Pengadilan resmi atas diri HJMpun berlangsung di PN Maumere. Dalam tuntutan JPU Kejari Maumere, HJM terbukti melakukan “tindak pidana pembunuhan berencana” yang diatur dalam pasal 330 KUHP jo pasal 65 ayat 1 dan pasal 181 KUHP junto 65 ayat 1 KUHP. Karena ia dituduh telah melakukan “pembunuhan berencana” maka JPU menuntut hukuman mati baginya. Dalam putusannya, Pengadilan yang mengadili perkara unik ini memutuskan “hukuman seumur hidup” bagi HJM.

Karena pembunuhan Berencana (?)

Menanggapi putusan PN Maumere atas dirinya, HJM di hadapan majelis hakim mengatakan bahwa yang tahu persis kejadian ini hanyalah dirinya, Mary (MG) dan Tuhan. Karena itu, pihaknya masih pikir-pikir.  “Atas vonis hakim, saya pikir-pikir dulu. Menyikapi banyak desakan saya ingin sampaikan kalau kejadian itu hanya saya, Mery dan Tuhan yang tahu semuanya. Maka itu saya pikir-pikir” (Pos Kupang, 20 Agustus 2013).

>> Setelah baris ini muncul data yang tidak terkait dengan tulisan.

(* ===== verification/ThresholdGroup.v ===== *)
(** * Group manifests ([threshold-group.mjs])

    The validation of a threshold group manifest into its normalized body, the
    hash the operators sign, the attestations of a DKG and of a resharing, and
    the aggregation of a set of shares against a manifest. *)

From S2P Require Import Prelude Js CanonicalJson Hex Vendor ScalarField ThresholdCrypto Samples.

Open Scope Z_scope.

Definition GROUP_FORMAT : string := "robinhood-proof-vrf-threshold-group/v1".
Definition BLS_SCHEME : string := "THRESHOLD_BLS_UNIQUE_SIGNATURE_V1".

Definition TOP_LEVEL_KEYS : list string :=
  ["format"; "scheme"; "network"; "chainId"; "verifierAdapter"; "ceremony";
   "previousManifestHash"; "epoch"; "threshold"; "groupPublicKey";
   "publicCoefficients"; "keyHash"; "dkgTranscriptHash"; "softwareCommit";
   "containerDigest"; "participants"; "attestations"; "handoffAttestations"].
Definition PARTICIPANT_KEYS : list string :=
  ["id"; "index"; "identityPublicKey"; "transportPublicKey"; "sharePublicKey"; "endpoint"].
Definition ATTESTATION_KEYS : list string := ["participantId"; "signature"].

(** A normalized participant and a normalized manifest body.  The two pinned
    build fields are kept as they were read: only their text is tested. *)
Record participant := {
  p_id : string;
  p_index : Z;
  p_identityPublicKey : string;
  p_transportPublicKey : string;
  p_sharePublicKey : string;
  p_endpoint : string
}.
Record body := {
  b_network : string;
  b_chainId : Z;
  b_verifierAdapter : string;
  b_ceremony : string;
  b_previousManifestHash : option string;
  b_epoch : Z;
  b_threshold : Z;
  b_groupPublicKey : string;
  b_publicCoefficients : list string;
  b_keyHash : string;
  b_dkgTranscriptHash : string;
  b_softwareCommit : value;
  b_containerDigest : value;
  b_participants : list participant
}.

Definition participant_value (p : participant) : value :=
  VObj [("id", VStr (p_id p)); ("index", VNum (p_index p));
        ("identityPublicKey", VStr (p_identityPublicKey p));
        ("transportPublicKey", VStr (p_transportPublicKey p));
        ("sharePublicKey", VStr (p_sharePublicKey p));
        ("endpoint", VStr (p_endpoint p))].
Definition body_fields (b : body) : list (string * value) :=
  [("format", VStr GROUP_FORMAT); ("scheme", VStr BLS_SCHEME);
   ("network", VStr (b_network b)); ("chainId", VNum (b_chainId b));
   ("verifierAdapter", VStr (b_verifierAdapter b)); ("ceremony", VStr (b_ceremony b));
   ("previousManifestHash",
     match b_previousManifestHash b with Some h => VStr h | None => VNull end);
   ("epoch", VNum (b_epoch b)); ("threshold", VNum (b_threshold b));
   ("groupPublicKey", VStr (b_groupPublicKey b));
   ("publicCoefficients", VArr (VStr <$> b_publicCoefficients b));
   ("keyHash", VStr (b_keyHash b)); ("dkgTranscriptHash", VStr (b_dkgTranscriptHash b));
   ("softwareCommit", b_softwareCommit b); ("containerDigest", b_containerDigest b);
   ("participants", VArr (participant_value <$> b_participants b))].
Definition body_value (b : body) : value := VObj (body_fields b).

Definition exactKeys (v : value) (allowed : list string) (name : string) : result unit :=
  match v with
  | VObj fs =>
      _ ← forM_ (λ key, require (bool_decide (key ∈ allowed))
                          (name +:+ " contains unsupported field " +:+ key)) (keys fs);
      forM_ (λ key, require (bool_decide (is_Some (assoc key fs)))
                      (name +:+ " is missing " +:+ key)) allowed
  | _ => Throw (name +:+ " must be an object")
  end.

Dari hasil pikir-pikir itulah ia memutuskan menggunakan hak-hak hukum yang disediakan Negara bagi para pencari keadilan. Ia mengajukan banding dan kasasi. Putusan banding di Pengadilan Tinggi Kupang menguatkan putusan PN. Maumere. HJM masih punya hak lain yakni mengajukan kasasi ke Mahkama Agung. Kini, putusan Mahkama Agung telah ada. HJM dijatuhi hukuman mati, jauh lebih berat dari putusan sebelumnya.

Hakim Agung Gayus Lumbunn, salah seorang hakim yang memeriksa perkara ini di tingkat Kasasi mengatakan, putusan ini perlu dan patut diterapkan karena pembunuhan berencana kini marak di mana-mana. “Saya nggak pro hukuman mati, tapi untuk hal seperti ini perlu efek penjerahan, agar publik tidak mudah merencanakan sesuatu pembunuhan yang sekarang marak di mana-mana. Putusan ini perlu dan patut diterapkan”, kata Gayus sebagaimana dikutip floresbangkit.com,  12 Februari 2014.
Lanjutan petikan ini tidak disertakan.